A recent analysis by the Tufts Center for the Study of Drug Development places the price tag of bringing a new drug to market at around $2.6 billion. The reason for this is simple: failure. Drugs can, and do, fail at every stage in the pipeline. While a certain percentage of drugs are expected to fail during development, when companies reach the NDA filing stage, it is the hope that the application will be approved. Despite this, an FDA-sponsored study reported that about 50% of new drug applications (NDAs) were not approved upon their first submission, while 73.5% of NDAs ultimately approved (after one or more submissions). This data reflects drug applications for new chemical entities (NCEs), which are drugs with an active ingredient that has not been previously approved by the FDA. This study, in addition to another JAMA study, can offer valuable insights for companies looking for ways to ensure their drug approval process goes as smoothly as possible. It would be wise for sponsors to review these studies and work with their regulatory staff or external regulatory consultants to ensure that their new drug does not suffer the same setbacks.
The first study, titled “Scientific and Regulatory Reasons for Delay and Denial of FDA Approval of Initial Applications for New Drugs, 2000-2012,” reviewed the reasons for delay and denial of new drug applications. Of the applications that did not receive initial approval, deficiencies in safety and efficacy were the most prevalent, and there was a median delay of 435 days for those who eventually gained FDA approval. The most common efficacy concern was dosing, which is usually determined very early in the process and therefore not often experimented with during Phase III trials. A regulatory strategy that incorporates dose-finding into later stages of development could have avoided this problem. Increased communication between the sponsor and FDA, as well as a better understanding of what FDA is looking for, can increase the chance that the sponsor’s application will be approved upon the initial submission. The takeaway from this study is clear: the benefits of a well thought out regulatory strategy, even at the earliest stages of drug development, cannot be overestimated.

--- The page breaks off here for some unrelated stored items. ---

(** ** [echo_tpc.rs]: the loop of a connection, on the buffer it popped. *)
Fixpoint tpc_conn (fuel : nat) : St Line unit :=
  match fuel with
  | O => no_fuel
  | S fuel =>
      r ← line_read;
      match r with
      | Err _ => skip
      | Ok n =>
          if n =? 0 then skip
          else
            w ← line_write n;
            match w with
            | Err _ => skip
            | Ok _ => tpc_conn fuel
            end
      end
  end.

(** ** [churn.rs] *)

Definition TinyBufManager : Manager (list N) := mkManager (λ _, Ok (zeros 1)) (λ buf, (Ok tt, refit 1 buf)).
Definition churn_handle (lease : option (list N)) (client : stream) : option (list N) * stream :=
  match lease with
  | None => (None, client)
  | Some buf =>
      let '(r, buf, p) := read_slice buf client in
      match r with
      | Err _ => (Some buf, p)
      | Ok n => if n =? 0 then (Some buf, p) else let '(_, p) := send (up_to n buf) p in (Some buf, p)
      end
  end.

(** ** [relay.rs] *)

Record Upstream := mkUpstream { up_stream : stream; up_buf : list N }.
(** [dial] is [connect] and [set_nodelay]. *)
Definition UpstreamManager (dial : nat → result stream io_error) : Manager Upstream :=
  mkManager (λ t, match dial t with Ok s => Ok (mkUpstream s (zeros KIB16)) | Err e => Err e end)
            (λ up, (Ok tt, mkUpstream up.(up_stream) (refit KIB16 up.(up_buf)))).

Record Relay := mkRelay { client : stream; up : Upstream }.

Definition client_read : St Relay (result N io_error) := λ s,
  let '(r, buf, c) := read_slice s.(up).(up_buf) s.(client) in
  Val (r, mkRelay c (mkUpstream s.(up).(up_stream) buf)).
Definition up_read : St Relay (result N io_error) := λ s,
  let '(r, buf, u) := read_slice s.(up).(up_buf) s.(up).(up_stream) in
  Val (r, mkRelay s.(client) (mkUpstream u buf)).
Definition client_write (n : N) : St Relay (result unit io_error) := λ s,
  let '(r, c) := send (up_to n s.(up).(up_buf)) s.(client) in Val (r, mkRelay c s.(up)).
Definition up_write (n : N) : St Relay (result unit io_error) := λ s,
  let '(r, u) := send (up_to n s.(up).(up_buf)) s.(up).(up_stream) in
  Val (r, mkRelay s.(client) (mkUpstream u s.(up).(up_buf))).

(** The loop of [handle] over the leased upstream: client, upstream, client. *)
Fixpoint relay_loop (fuel : nat) : St Relay unit :=
  match fuel with
  | O => no_fuel
  | S fuel =>
      r ← client_read;
      match r with
      | Err _ => skip
      | Ok n =>
          if n =? 0 then skip
          else
            w ← up_write n;
            match w with
            | Err _ => skip
            | Ok _ =>
                r ← up_read;
                match r with
                | Err _ => skip
                | Ok n =>
                    if n =? 0 then skip
                    else
                      w ← client_write n;
                      match w with
                      | Err _ => skip
                      | Ok _ => relay_loop fuel
                      end
                end
            end
      end
  end.

(** [handle], the pool's answer given: what goes back to the pool. *)
Definition relay_handle (fuel : nat) (lease : option Upstream) (c : stream) : outcome (option Upstream * stream) :=
  match lease with
  | None => Val (None, c)
  | Some u =>
      match relay_loop fuel (mkRelay c u) with
      | Val (_, s) => Val (Some s.(up), s.(client))
      | Panic => Panic
      | NoFuel => NoFuel
      end
  end.

(** ** [fanout.rs] *)

Record Upstreams := mkUpstreams { streams : list stream; buf : list N; resp : list N }.

(** Dial them all, in order; the first failure is the answer. *)
Fixpoint dial_all {A} (dial : A → result stream io_error) (addrs : list A) : result (list stream) io_error :=
  match addrs with
  | [] => Ok []
  | a :: addrs =>
      match dial a with
      | Err e => Err e
      | Ok s => match dial_all dial addrs with Err e => Err e | Ok ss => Ok (s :: ss) end
      end
  end.
Definition UpstreamsManager {A} (dial : nat → A → result stream io_error) (addrs : list A) : Manager Upstreams :=
  mkManager (λ t, match dial_all (dial t) addrs with
                  | Ok ss => Ok (mkUpstreams ss (zeros KIB16) (zeros KIB16))
                  | Err e => Err e
                  end)
            (λ up, (Ok tt, mkUpstreams up.(streams) (refit KIB16 up.(buf)) (refit KIB16 up.(resp)))).

(** Write to each upstream until one refuses. *)
Fixpoint scatter (bs : list N) (ss : list stream) : bool * list stream :=
  match ss with
  | [] => (true, [])
  | s :: ss =>
      match send bs s with
      | (Err _, s) => (false, s :: ss)
      | (Ok _, s) => let '(ok, ss) := scatter bs ss in (ok, s :: ss)
      end
  end.
(** One read from each until one fails or is at its end. *)
Fixpoint gather (resp : list N) (ss : list stream) : bool * list N * list stream :=
  match ss with
  | [] => (true, resp, [])
  | s :: ss =>
      let '(r, resp, s) := read_slice resp s in
      match r with
      | Err _ => (false, resp, s :: ss)
      | Ok n => if n =? 0 then (false, resp, s :: ss)
                else let '(ok, resp, ss) := gather resp ss in (ok, resp, s :: ss)
      end
  end.

Record Fan := mkFan { asker : stream; ups : Upstreams }.
Definition ask_read : St Fan (result N io_error) := λ f,
  let '(r, b, c) := read_slice f.(ups).(buf) f.(asker) in
  Val (r, mkFan c (mkUpstreams f.(ups).(streams) b f.(ups).(resp))).
Definition scatter_all (n : N) : St Fan bool := λ f,
  let '(ok, ss) := scatter (up_to n f.(ups).(buf)) f.(ups).(streams) in
  Val (ok, mkFan f.(asker) (mkUpstreams ss f.(ups).(buf) f.(ups).(resp))).
Definition gather_all : St Fan bool := λ f,
  let '(ok, resp, ss) := gather f.(ups).(resp) f.(ups).(streams) in
  Val (ok, mkFan f.(asker) (mkUpstreams ss f.(ups).(buf) resp)).
Definition ask_write (n : N) : St Fan (result unit io_error) := λ f,
  let '(r, c) := send (up_to n f.(ups).(buf)) f.(asker) in Val (r, mkFan c f.(ups)).

Fixpoint fan_loop (fuel : nat) : St Fan unit :=
  match fuel with
  | O => no_fuel
  | S fuel =>
      r ← ask_read;
      match r with
      | Err _ => skip
      | Ok n =>
          if n =? 0 then skip
          else
            sent ← scatter_all n;
            if sent : bool then
              got ← gather_all;
              if got : bool then
                w ← ask_write n;
                match w with
                | Err _ => skip
                | Ok _ => fan_loop fuel
                end
              else skip
            else skip
      end
  end.
Definition fan_handle (fuel : nat) (lease : option Upstreams) (c : stream) : outcome (option Upstreams * stream) :=
  match lease with
  | None => Val (None, c)
  | Some u =>
      match fan_loop fuel (mkFan c u) with
      | Val (_, f) => Val (Some f.(ups), f.(asker))
      | Panic => Panic
      | NoFuel => NoFuel
      end
  end.
(** A session: the connection as it was accepted, what each of its [get]s so far brought (what
    was lent and what it was when the lease dropped, or nothing), and where it is. *)
Record visit (C S : Type) := mkVisit {
  came : S;
  loans : list (option (C * C));
  at_ : place C S
}.
Arguments mkVisit {C S} _ _ _.
Arguments came {C S} _.
Arguments loans {C S} _.
Arguments at_ {C S} _.

Record Server (C E S : Type) := mkServer { sv_pool : Sys C E; sessions : gmap nat (visit C S) }.
Arguments mkServer {C E S} _ _.
Arguments sv_pool {C E S} _.
Arguments sessions {C E S} _.

#[export] Instance server_host {C E S} : PoolHost (Server C E S) C E :=
  {| pool_of := sv_pool; with_pool s v := mkServer s v.(sessions) |}.
#[export] Instance server_host_laws {C E S} : PoolHostLaws (@server_host C E S).
Proof. by split. Qed.

Section server.
Context {C E S : Type} {F : Features} {R : Runtime} {M : ManageConnection C E} {G : Guest C S}.
Context (cfg : PoolConfig).
Abbreviation server := (Server C E S).

Definition set_visit (k : nat) (x : visit C S) : St server unit :=
  modify (λ v, mkServer v.(sv_pool) (<[k := x]> v.(sessions))).

(** Session [k], lent [c0], runs to its next await point; the lease is dropped where it says. *)
Definition run_inside (k : nat) (s0 : S) (l : list (option (C * C))) (c0 : C) (s : S) : St server unit :=
  r ← on_lease cfg k (λ c, r ← inside s c; Val (r, r.2));
  match r.1 with
  | Keep s' => set_visit k (mkVisit s0 l (Inside c0 s'))
  | Give_back s' => act cfg (DropLease k);; set_visit k (mkVisit s0 (l ++ [Some (c0, r.2)]) (Outside s'))
  | Finish s' => act cfg (DropLease k);; set_visit k (mkVisit s0 (l ++ [Some (c0, r.2)]) (Gone s'))
  end.
Lemma front_busy_fronting : fronting two_echoes one_backend front_busy.
Proof.
  apply (server_run_reachable one_backend front_arrived front_schedule front_nobody);
    [apply server_start|by repeat constructor|vm_compute; reflexivity].
Qed.
Lemma front_over_fronting : fronting two_echoes one_backend front_over.
Proof.
  apply (server_run_reachable one_backend front_arrived
    (replicate 6 (Poll_session 0%nat) ++ replicate 6 (Poll_session 1%nat)) front_busy);
    [apply front_busy_fronting|by repeat constructor|vm_compute; reflexivity].
Qed.

Lemma front_as_if_alone_witness :
  ∃ l s, front_over.(sessions) !! 1%nat = Some (mkVisit (sender [3]) l (Gone s)) ∧ length l = 1%nat ∧
    outgoing s.(front).(client) = [3] ∧
    serve (lent_by l) (mkFront (sender [3]).(front).(client) (with_capacity (16 * 1024))) = Val (given_back l, s.(front)).
Proof.
  pose proof (demo_runtime_laws None : RuntimeLaws plain_runtime).
  destruct (front_as_if_alone two_echoes one_backend front_over one_backend_ok front_over_fronting) as (_ & Hgone).
  eexists _, _. split; [vm_compute; reflexivity|]. split; [reflexivity|]. split; [vm_compute; reflexivity|].
  destruct (Hgone 1%nat (sender [3]) _ _ ltac:(vm_compute; reflexivity)) as (_ & Hrun & _). exact Hrun.
Defined.

Lemma front_live_witness :
  session_can_go front_busy 1 = false ∧ N.of_nat (size (serving front_busy)) ≤ one_backend.(max_size) ∧
  ∃ j, session_can_go front_busy j = true.
Proof.
  pose proof (demo_runtime_laws None : RuntimeLaws plain_runtime).
  destruct (front_live two_echoes one_backend front_busy one_backend_ok front_busy_fronting) as (_ & Hmax & _ & Hgo);
    [vm_compute; reflexivity|].
  split_and!; [vm_compute; reflexivity|exact Hmax|].
  eapply (Hgo ltac:(vm_compute; reflexivity) 1%nat); vm_compute; reflexivity.
Defined.
Lemma acked_is_durable_witness :
  ∃ s', serve true 10 demo_session = Val ([codes "ab"; codes "c"], s') ∧
        firstn 3 (durable s'.(segment).(wal_file)) = codes "abc".
Proof.
  destruct (acked_is_durable 10 [] 0 demo_session) as (acks & tail & more & s' & He & _ & _ & Hd).
  - by split_and!.
  - vm_compute. lia.
  - exists s'. assert (Hacks : match serve true 10 demo_session with Val (a, _) => a | _ => [] end = [codes "ab"; codes "c"])
      by (vm_compute; reflexivity).
    rewrite He in Hacks. simpl in Hacks. subst acks. split; [done|]. by apply Hd.
Defined.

The other JAMA study, titled “Clinical Trial Evidence Supporting FDA Approval of Novel Therapeutic Agents, 2005-2012,” analyzed the evidence from 448 pivotal efficacy trials for 206 indications of 188 novel therapeutic entities. The study found that the quality of evidence required for approval varied widely, with cancer drugs having the loosest requirements for approval, as a majority of new cancer treatments had only one pivotal study. Other study highlights include the discovery that only 54% of the trials for drugs with an orphan designation were randomized, which sharply contrasts to almost 95% for drugs without an orphan designation. In addition, it was found that 95% of trials used surrogate endpoints for drugs obtaining accelerated approval. This paper reaffirms the notion that FDA is flexible in terms of the quantity and quality of the clinical trials required for approval depending on the target indication of the new drug. Knowing FDA’s current thinking on a particular drug type or indication is therefore imperative when designing potential clinical studies for a new drug.
Clinical trials are very expensive, and therefore it is in the sponsor’s best interest to be sure the clinical trial design is not larger or more elaborate than necessary. Conversely, a sponsor should make sure that the proposed clinical trial presented is sufficient; lest FDA recommend something in addition that the sponsor cannot or does not want to complete. Trying to walk this fine line is not an easy task, and sponsors should work with their regulatory department or seek out regulatory consultants so that they can be sure they are well-versed on the clinical trial design and other regulatory requirements of products with similar indications before designing, presenting, and carrying out their regulatory strategy for their new drug product.